**WORK INSTRUCTIONS:**
Return the data exactly, but only from the line containing "destruct (Demo.evaluate Demo.guardian" through its last line.

Start of EXTRACTED MATERIAL

Lemma check_assumptions_sound t l : gate_sound (check_assumptions g t l).
Proof.
  induction l as [|a l IH]; intros e; cbn [check_assumptions]; [gate|].
  destruct (Contracts.Validate a); [|by apply assumption_deny_sound].
  destruct (Expired a t); [by apply assumption_deny_sound|].
  destruct (g_assumptionObserver g); [|apply IH].
  apply returns_bind. intros [obs|err]; [|by apply assumption_deny_sound].
  destruct (String.eqb obs _); [apply IH|by apply assumption_deny_sound].
Qed.

Lemma assumption_sound : gate_sound (assumption_gate g).
Proof.
  intros e. unfold assumption_gate. destruct (assumptionsFromContext _) as [[|a l]|err].
  - gate.
  - apply returns_bind. intros t. apply check_assumptions_sound.
  - by apply assumption_deny_sound.
Qed.

Lemma sandbox_sound : gate_sound (sandbox_gate g).
Proof. intros e. unfold sandbox_gate. gate. Qed.

Lemma trust_sound : gate_sound (trust_gate g).
Proof. intros e. unfold trust_gate. gate. Qed.

Lemma privilege_sound : gate_sound (privilege_gate g).
Proof. intros e. unfold privilege_gate. gate. Qed.

Lemma compliance_sound d : gate_sound (compliance_gate g d).
Proof. intros e. unfold compliance_gate. gate. Qed.

Lemma snapshot_sound : gate_sound (snapshot_gate g).
Proof.
  intros e. unfold snapshot_gate. destruct (g_snapshotStore g) as [get|]; [|gate].
  apply returns_bind. intros [s|]; [|gate]. destruct (negb _); [gate|]. cbv zeta.
  apply pass_sound. by destruct (sn_Graph s), (sn_PDP s).
Qed.

(** Every safe-deprecation classification names a reason. *)
Lemma classify_named ctl c (x : Ext) st code :
  (classify_context ctl c x).2 = Some (Ok (st, code)) -> code <> "".
Proof.
  unfold classify_context. destruct (Empty _); [discriminate|].
  destruct (Controller.Classify ctl (SignalFromContext c) x) as [x' [cl|e]] eqn:E; [|discriminate].
  cbn. intros [= _ <-]. apply ControllerProps.Classify_Ok in E as (_&_&_&E). exact E.
Qed.

Lemma safedep_sound : gate_sound (safedep_gate g).
Proof.
  intros e. unfold safedep_gate. destruct (g_safeDepController g) as [ctl|] eqn:Hctl; [|gate].
  eapply (returns_bind_post (fun r => match r with Some (Ok (_, code)) => code <> "" | _ => True end)).
  - intros w w' r. unfold ext. destruct (classify_context ctl (context e) (w_ext w)) as [x r'] eqn:Hr.
    intros [= _ <-]. destruct r' as [[[st code]|]|]; [|done|done].
    eapply classify_named. by rewrite Hr.
  - intros [[[st code]|err]|] Hc; [|gate|gate]. cbv zeta. destruct (_ || _); [|by apply pass_sound].
    apply returns_bind. intros id. apply returns_bind. intros t.
    apply refuse_early_sound; [done|]. split; [by left|exact Hc].
Qed.

Lemma reversibility_sound m : gate_sound (applyReversibilityPolicy g m).
Proof. intros e. unfold applyReversibilityPolicy, rollback_invalid. gate. Qed.

Lemma token_sound entry raw : gate_sound (token_gate g entry raw).
Proof. intros e. unfold token_gate, token_invalid. gate. Qed.

Lemma enrich_tuple entry (e : EC) : same_tuple (ec_Request e) (ec_Request (enrich_capability entry e)).
Proof. unfold enrich_capability. cbv zeta. by destruct (String.eqb _ _). Qed.

Lemma capability_sound : gate_sound (resolveCapabilityGate g).
Proof.
  intros e. unfold resolveCapabilityGate. destruct (context e) as [m|] eqn:Hc; [|gate]. cbv zeta.
  set (e1 := e <| ec_Request := _ |>). assert (same_tuple (ec_Request e) (ec_Request e1)) as Ht by done.
  clearbody e1. destruct (g_capabilityRegistry g) as [registry|]; [|gate].
  destruct (ctx_lookup (context e1) "capability_id") as [rawID|]; [|gate].
  destruct (id ← as_string rawID; if String.eqb id "" then None else Some id) as [cid|]; [|gate].
  destruct (Resolve cid registry) as [entry|]; [|gate].
  match goal with |- returns _ (if ?b then _ else _) => destruct b end; [gate|].
  eapply returns_weaken; [|apply then_gate_sound; [apply reversibility_sound|apply token_sound]].
  intros [e2|d] Ho; cbn in *.
  - eapply same_tuple_trans; [exact Ht|]. eapply same_tuple_trans; [apply (enrich_tuple entry)|exact Ho].
  - eapply refusal_tuple; [exact Ht|]. eapply refusal_tuple; [apply (enrich_tuple entry)|exact Ho].
Qed.

Lemma history_sound : gate_sound (history_gate (Ext := Ext)).
Proof.
  intros e. apply pass_sound. unfold attachSessionHistory. cbn. by destruct (rq_SessionHistory (ec_Request e)).
Qed.

Lemma session_risk_sound : gate_sound (session_risk_gate g).
Proof. intros e. unfold session_risk_gate. gate. Qed.

(** ** The final signature *)

Definition bound_to (req : DecisionRequest) (d : DecisionRecord) : Prop :=
  dr_SubjectID d = rq_Principal req /\ dr_Action d = rq_Action req /\ dr_Resource d = rq_Resource req /\
  blank (rq_Principal req) = false /\ blank (rq_Action req) = false /\ blank (rq_Resource req) = false.

Lemma sign_denied req d : bound_to req d -> refusing d ->
  returns (sound req) (lift (SignDecision d) : M W DecisionRecord).
Proof.
  intros (Hs & Ha & Hr & Ht) Hd. apply returns_lift. intros d' Hok.
  by apply (sign_refusing req d d').
Qed.

Lemma conclude_refusing d v (c : ReasonCode) reason :
  v = verdict_text VerdictDeny \/ v = verdict_text VerdictEscalate -> refusing (conclude_with d v c reason).
Proof. intros Hv. split; [exact Hv|]. apply reason_nonempty. Qed.

(** A step that may deny a copy of the record. *)
Definition may_deny (d : DecisionRecord) (o : option DecisionRecord) : Prop :=
  match o with Some x => (forall req, bound_to req d -> bound_to req x) /\ refusing x | None => True end.

Lemma budget_check_denies effect d : returns (may_deny d) (budget_check g effect d).
Proof.
  unfold budget_check. destruct (g_tracker g) as [tr|]; [|by apply returns_ret].
  destruct (budget_id effect); [|by apply returns_ret].
  apply returns_bind. intros [[]|err]; apply returns_ret; [done|..];
    (split; [done|]; apply conclude_refusing; by left).
Qed.

Lemma budget_consume_denies effect d : returns (may_deny d) (budget_consume g effect d).
Proof.
  unfold budget_consume. destruct (g_tracker g) as [tr|]; [|by apply returns_ret].
  destruct (budget_id effect); [|by apply returns_ret].
  apply returns_bind. intros [[]|err]; apply returns_ret; [done|].
  split; [done|]; apply conclude_refusing; by left.
Qed.

Lemma graph_check_denies graph h l effect arts d :
  returns (fun r => match r with inr x => may_deny d (Some x) | inl _ => True end)
    (graph_check g graph h l effect arts d).
Proof.
  unfold graph_check. cbv zeta. destruct (graph !! tool_or_type effect) as [rule|].
  2: { apply returns_ret. split; [done|]. apply conclude_refusing. by left. }
  apply returns_bind. intros effectMap. apply returns_bind. intros t. apply returns_bind.
  intros [[[] fs]|err]; [by apply returns_ret|apply returns_bind; intros _|]; apply returns_ret;
    (split; [done|]; apply conclude_refusing; by left).
Qed.

Lemma check_and_sign_sound req d h l effect arts graph auth :
  bound_to req d -> returns (sound req) (check_and_sign g d h l effect arts graph auth).
Proof.
  intros Hd. unfold check_and_sign.
  eapply returns_bind_post; [apply budget_check_denies|]. intros [x|] Hx.
  { destruct Hx as [Hx1 Hx2]. by apply sign_denied; [apply Hx1|]. }
  destruct (checkEnvelope effect).
  2: { apply sign_denied; [exact Hd|]. apply conclude_refusing. by left. }
  eapply (returns_bind_post (fun r => match r with inr x => may_deny d (Some x) | inl _ => True end)).
  { destruct auth; [by apply returns_ret|apply graph_check_denies]. }
  intros [rh|x] Hx'; [|destruct Hx' as [Hx1 Hx2]; by apply sign_denied; [apply Hx1|]].
  eapply returns_bind_post; [apply budget_consume_denies|]. intros [x|] Hx2.
  { destruct Hx2 as [Hx3 Hx4]. by apply sign_denied; [apply Hx3|]. }
  apply returns_bind. intros t. apply returns_bind. intros _. apply returns_lift. intros d' Hok.
  destruct Hd as (Hs & Ha & Hr & Ht).
  by apply (sign_sound req) in Hok as [Hso _].
Qed.

Lemma with_intervention_bound req iv d : bound_to req d -> bound_to req (with_intervention iv d).
Proof. unfold with_intervention. by destruct (intervening iv). Qed.

Lemma signDecisionWithGraph_sound req d h p ev iv graph auth :
  dr_SubjectID d = rq_Principal req -> dr_Action d = rq_Action req -> dr_Resource d = rq_Resource req ->
  returns (sound req) (signDecisionWithGraph g d h p ev iv graph auth).
Proof.
  intros Hs Ha Hr. unfold signDecisionWithGraph.
  eapply (returns_bind_post (bound_to req)).
  { apply returns_lift. intros d1 Hok%wrap_err_Ok. apply bindDecisionRequest_Ok in Hok as (-> & Hb1 & Hb2 & Hb3).
    rewrite Hs, Ha, Hr in *. done. }
  clear d Hs Ha Hr. intros d Hd.
  eapply (returns_bind_post (bound_to req)).
  { destruct (String.eqb _ _); [|by apply returns_ret]. apply returns_bind. intros dg. by apply returns_ret. }
  clear d Hd. intros d Hd. cbv zeta.
  apply returns_bind. intros arts. apply returns_bind. intros [l effect].
  match goal with |- context [with_intervention iv ?x] =>
    assert (bound_to req (with_intervention iv x)) as Hd2
      by (apply with_intervention_bound; by destruct (String.eqb _ _));
    revert Hd2; generalize (with_intervention iv x) end.
  intros d2 Hd2.
  destruct (intervening iv) as [[[] code wd ts]|]; try (by apply check_and_sign_sound);
    (apply sign_denied; [exact Hd2|apply conclude_refusing; by right]).
Qed.

Lemma decide_and_record_sound effect d : handler_sound (fun e => decide_and_record g e effect d).
Proof.
  intros e. unfold decide_and_record.
  eapply (returns_bind_post (bound_to (ec_Request e))).
  { apply returns_lift. intros d1 Hok%wrap_err_Ok.
    apply bindDecisionRequest_Ok in Hok as (-> & Hb1 & Hb2 & Hb3). done. }
  intros d1 (Hs & Ha & Hr & _).
  eapply returns_bind_post; [by apply signDecisionWithGraph_sound|]. intros d2 Hd2.
  apply returns_bind. intros _. apply returns_bind. intros r. apply returns_bind. intros _.
  by apply returns_ret.
Qed.

Lemma finalHandler_sound : handler_sound (finalHandler g).
Proof.
  apply intercept_sound; [apply then_gate_sound; [apply trust_sound|apply privilege_sound]|].
  intros e. apply returns_bind. intros eid. destruct (effect_of_request eid e) as [effect c].
  apply returns_bind. intros digest. apply returns_bind. intros id. apply returns_bind. intros t. cbv zeta.
  eapply returns_weaken; [|exact (intercept_sound _ _ (compliance_sound _) (decide_and_record_sound effect _) _)].
  intros d Hd. eapply sound_tuple; [|exact Hd]. done.
Qed.

Lemma Execute_sound chain final :
  Forall gate_sound chain -> handler_sound final -> handler_sound (Execute chain final).
Proof. intros Hc Hf. induction Hc; [done|]. by apply intercept_sound. Qed.

Lemma gates_sound override :
  Forall gate_sound (entry_gates g ++ boundary_chain g override)%list.
Proof.
  unfold entry_gates, boundary_chain. repeat constructor;
    auto using snapshot_sound, safedep_sound, capability_sound, history_sound, session_risk_sound,
      zeroid_sound, temporal_sound, freeze_sound, pdp_sound, taint_egress_sound, assumption_sound, sandbox_sound.
Qed.
End Soundness.

(** C1. Every decision the Guardian returns is the kernel's signed answer to
    the request it was asked: whatever the collaborators do, a returned record
    verifies under the kernel's signer as a V4 record, carries exactly the
    request's principal, action and resource (none of them blank), has one of
    the three canonical verdicts, and has an empty reason code exactly when the
    verdict is ALLOW. *)
Theorem evaluate_decision_sound `{Hash} `{S : Signer} `{!SignerLaws S} `{Cel} `{Runtime} {Ext}
    (g : Guardian Ext) override req w w' d :
  EvaluateDecision g override req w = (w', Ok d) ->
  sound req d.
Proof.
  intros Hev.
  exact (Execute_sound _ _ (gates_sound g override) (finalHandler_sound g) (initial_context g req) w w' d Hev).
Qed.

Import (hints) Demo.

Lemma evaluate_decision_sound_witness : exists d,
  (Demo.evaluate Demo.guardian (Demo.call "read_file" None) Demo.world).2 = Ok d /\
  dr_Verdict d = VerdictAllow /\ sound (S := Demo.signer) (Demo.call "read_file" None) d.
Proof.
  assert ((Demo.verdict_of (Demo.evaluate Demo.guardian (Demo.call "read_file" None) Demo.world)).1
    = Ok ("ALLOW", "")) as Hv by (vm_compute; reflexivity).
  destruct (Demo.evaluate Demo.guardian (Demo.call "read_file" None) Demo.world) as [w' [d|err]] eqn:E;
    [|discriminate Hv].
  exists d. split; [done|]. split; [by injection Hv|].
  exact (evaluate_decision_sound Demo.guardian false _ _ _ _ E).
Defined.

End of EXTRACTED MATERIAL

**EXPECTED ANSWER:**
  destruct (Demo.evaluate Demo.guardian (Demo.call "read_file" None) Demo.world) as [w' [d|err]] eqn:E;
    [|discriminate Hv].
  exists d. split; [done|]. split; [by injection Hv|].
  exact (evaluate_decision_sound Demo.guardian false _ _ _ _ E).
Defined.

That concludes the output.